◆ What is being asked: Your response should reproduce every line of the entries that contains the word "option".

◆ Records from a data collection:

▬▬▬▬▬▬

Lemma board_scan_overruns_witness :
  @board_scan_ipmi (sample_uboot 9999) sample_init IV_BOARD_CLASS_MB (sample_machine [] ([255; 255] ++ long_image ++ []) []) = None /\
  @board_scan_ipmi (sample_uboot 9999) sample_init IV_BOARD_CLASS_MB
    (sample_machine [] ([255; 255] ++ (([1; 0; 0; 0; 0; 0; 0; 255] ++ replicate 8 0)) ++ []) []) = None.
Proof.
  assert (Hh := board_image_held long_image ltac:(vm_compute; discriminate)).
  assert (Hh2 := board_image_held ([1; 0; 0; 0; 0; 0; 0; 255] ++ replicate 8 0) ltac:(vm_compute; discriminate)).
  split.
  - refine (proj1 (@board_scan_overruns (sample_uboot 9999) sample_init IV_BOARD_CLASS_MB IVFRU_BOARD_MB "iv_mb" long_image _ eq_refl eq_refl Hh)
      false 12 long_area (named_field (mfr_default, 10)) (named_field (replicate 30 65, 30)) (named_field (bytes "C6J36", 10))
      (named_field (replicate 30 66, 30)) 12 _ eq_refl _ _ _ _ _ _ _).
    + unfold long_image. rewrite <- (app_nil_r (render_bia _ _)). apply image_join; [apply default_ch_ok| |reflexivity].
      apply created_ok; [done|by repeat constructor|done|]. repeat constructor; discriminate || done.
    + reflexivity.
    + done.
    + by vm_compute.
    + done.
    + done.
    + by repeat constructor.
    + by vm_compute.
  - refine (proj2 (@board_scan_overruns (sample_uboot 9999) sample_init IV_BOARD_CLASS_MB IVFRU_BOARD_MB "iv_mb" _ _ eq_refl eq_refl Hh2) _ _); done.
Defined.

▬▬▬▬▬▬

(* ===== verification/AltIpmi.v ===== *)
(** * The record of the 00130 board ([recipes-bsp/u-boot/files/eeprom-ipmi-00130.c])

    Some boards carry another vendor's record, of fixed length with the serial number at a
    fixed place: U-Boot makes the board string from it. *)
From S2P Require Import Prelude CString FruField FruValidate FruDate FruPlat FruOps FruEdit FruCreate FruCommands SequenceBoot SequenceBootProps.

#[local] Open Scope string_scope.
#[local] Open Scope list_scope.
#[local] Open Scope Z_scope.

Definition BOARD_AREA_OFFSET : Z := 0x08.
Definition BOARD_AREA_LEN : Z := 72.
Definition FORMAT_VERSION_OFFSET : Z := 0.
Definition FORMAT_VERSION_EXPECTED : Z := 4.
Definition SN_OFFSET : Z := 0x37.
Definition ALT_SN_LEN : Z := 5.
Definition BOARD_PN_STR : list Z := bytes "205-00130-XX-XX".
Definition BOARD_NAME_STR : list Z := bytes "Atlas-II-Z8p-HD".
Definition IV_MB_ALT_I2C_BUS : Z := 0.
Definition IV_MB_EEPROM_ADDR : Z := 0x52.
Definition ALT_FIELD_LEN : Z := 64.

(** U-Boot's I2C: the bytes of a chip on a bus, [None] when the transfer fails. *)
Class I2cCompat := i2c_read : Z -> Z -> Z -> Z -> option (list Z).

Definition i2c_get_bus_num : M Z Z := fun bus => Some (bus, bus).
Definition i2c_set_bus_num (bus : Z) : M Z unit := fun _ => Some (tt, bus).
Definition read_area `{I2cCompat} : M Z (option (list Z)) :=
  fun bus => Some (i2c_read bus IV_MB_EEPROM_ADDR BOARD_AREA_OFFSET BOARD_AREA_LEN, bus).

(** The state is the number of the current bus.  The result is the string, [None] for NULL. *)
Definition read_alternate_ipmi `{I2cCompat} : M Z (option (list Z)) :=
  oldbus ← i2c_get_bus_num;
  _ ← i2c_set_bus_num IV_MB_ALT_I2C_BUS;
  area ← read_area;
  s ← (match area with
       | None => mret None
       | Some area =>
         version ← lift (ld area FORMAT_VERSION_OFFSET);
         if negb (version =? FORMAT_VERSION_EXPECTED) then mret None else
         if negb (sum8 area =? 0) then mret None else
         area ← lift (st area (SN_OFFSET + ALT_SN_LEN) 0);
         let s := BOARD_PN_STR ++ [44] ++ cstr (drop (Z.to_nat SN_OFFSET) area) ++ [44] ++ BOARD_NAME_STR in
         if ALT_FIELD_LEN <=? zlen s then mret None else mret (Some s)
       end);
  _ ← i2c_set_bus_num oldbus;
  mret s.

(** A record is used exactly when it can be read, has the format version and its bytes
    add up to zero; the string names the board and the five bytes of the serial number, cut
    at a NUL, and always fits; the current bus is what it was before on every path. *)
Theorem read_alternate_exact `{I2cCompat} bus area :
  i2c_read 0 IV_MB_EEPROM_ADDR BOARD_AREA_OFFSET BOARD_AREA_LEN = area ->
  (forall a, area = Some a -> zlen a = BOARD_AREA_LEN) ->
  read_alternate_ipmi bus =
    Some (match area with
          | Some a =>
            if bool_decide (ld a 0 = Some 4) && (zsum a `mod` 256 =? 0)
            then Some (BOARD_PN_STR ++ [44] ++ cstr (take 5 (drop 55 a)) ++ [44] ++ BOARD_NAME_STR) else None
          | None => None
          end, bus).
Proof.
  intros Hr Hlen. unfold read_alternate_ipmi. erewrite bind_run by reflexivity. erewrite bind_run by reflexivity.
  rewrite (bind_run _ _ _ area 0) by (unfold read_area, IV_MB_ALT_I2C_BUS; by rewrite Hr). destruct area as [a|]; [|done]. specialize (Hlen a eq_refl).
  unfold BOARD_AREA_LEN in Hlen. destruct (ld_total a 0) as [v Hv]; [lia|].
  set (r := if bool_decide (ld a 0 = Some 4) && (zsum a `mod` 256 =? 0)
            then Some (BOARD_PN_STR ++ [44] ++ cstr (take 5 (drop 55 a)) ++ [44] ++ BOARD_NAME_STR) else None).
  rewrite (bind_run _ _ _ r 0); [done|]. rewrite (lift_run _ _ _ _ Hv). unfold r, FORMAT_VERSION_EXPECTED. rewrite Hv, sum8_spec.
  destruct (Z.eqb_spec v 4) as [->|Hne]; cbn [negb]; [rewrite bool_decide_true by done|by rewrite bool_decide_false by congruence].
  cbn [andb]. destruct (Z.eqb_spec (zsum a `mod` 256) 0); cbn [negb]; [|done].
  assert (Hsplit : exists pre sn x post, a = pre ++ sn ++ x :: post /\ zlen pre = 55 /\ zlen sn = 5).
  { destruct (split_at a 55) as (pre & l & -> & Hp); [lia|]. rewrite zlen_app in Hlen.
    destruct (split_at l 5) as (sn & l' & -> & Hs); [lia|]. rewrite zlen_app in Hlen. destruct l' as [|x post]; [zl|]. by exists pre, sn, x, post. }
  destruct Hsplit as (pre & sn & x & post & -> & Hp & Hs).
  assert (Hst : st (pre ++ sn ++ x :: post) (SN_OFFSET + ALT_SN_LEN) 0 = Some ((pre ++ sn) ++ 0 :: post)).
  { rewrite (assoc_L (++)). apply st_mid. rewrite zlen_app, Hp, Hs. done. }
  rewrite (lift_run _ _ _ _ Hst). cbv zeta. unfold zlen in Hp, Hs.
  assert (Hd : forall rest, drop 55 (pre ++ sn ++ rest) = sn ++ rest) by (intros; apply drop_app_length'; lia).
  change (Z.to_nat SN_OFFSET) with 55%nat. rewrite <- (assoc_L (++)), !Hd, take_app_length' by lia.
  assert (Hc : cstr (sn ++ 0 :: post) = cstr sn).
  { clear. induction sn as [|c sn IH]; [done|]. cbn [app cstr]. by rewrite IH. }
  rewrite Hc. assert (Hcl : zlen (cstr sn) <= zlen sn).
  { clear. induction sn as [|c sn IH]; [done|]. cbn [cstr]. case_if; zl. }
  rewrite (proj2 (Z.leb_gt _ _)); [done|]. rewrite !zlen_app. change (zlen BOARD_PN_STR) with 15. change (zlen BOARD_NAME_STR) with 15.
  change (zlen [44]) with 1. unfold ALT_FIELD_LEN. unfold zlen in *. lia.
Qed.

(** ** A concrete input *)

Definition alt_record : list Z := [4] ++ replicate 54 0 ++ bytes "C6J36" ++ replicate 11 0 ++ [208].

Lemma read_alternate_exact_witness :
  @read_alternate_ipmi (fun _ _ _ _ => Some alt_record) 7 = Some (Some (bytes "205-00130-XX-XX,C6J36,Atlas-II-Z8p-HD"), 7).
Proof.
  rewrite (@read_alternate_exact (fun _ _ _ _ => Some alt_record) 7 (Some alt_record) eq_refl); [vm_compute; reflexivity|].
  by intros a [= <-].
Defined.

▬▬▬▬▬▬

◆ Task solution:
Class I2cCompat := i2c_read : Z -> Z -> Z -> Z -> option (list Z).
Definition read_area `{I2cCompat} : M Z (option (list Z)) :=
Definition read_alternate_ipmi `{I2cCompat} : M Z (option (list Z)) :=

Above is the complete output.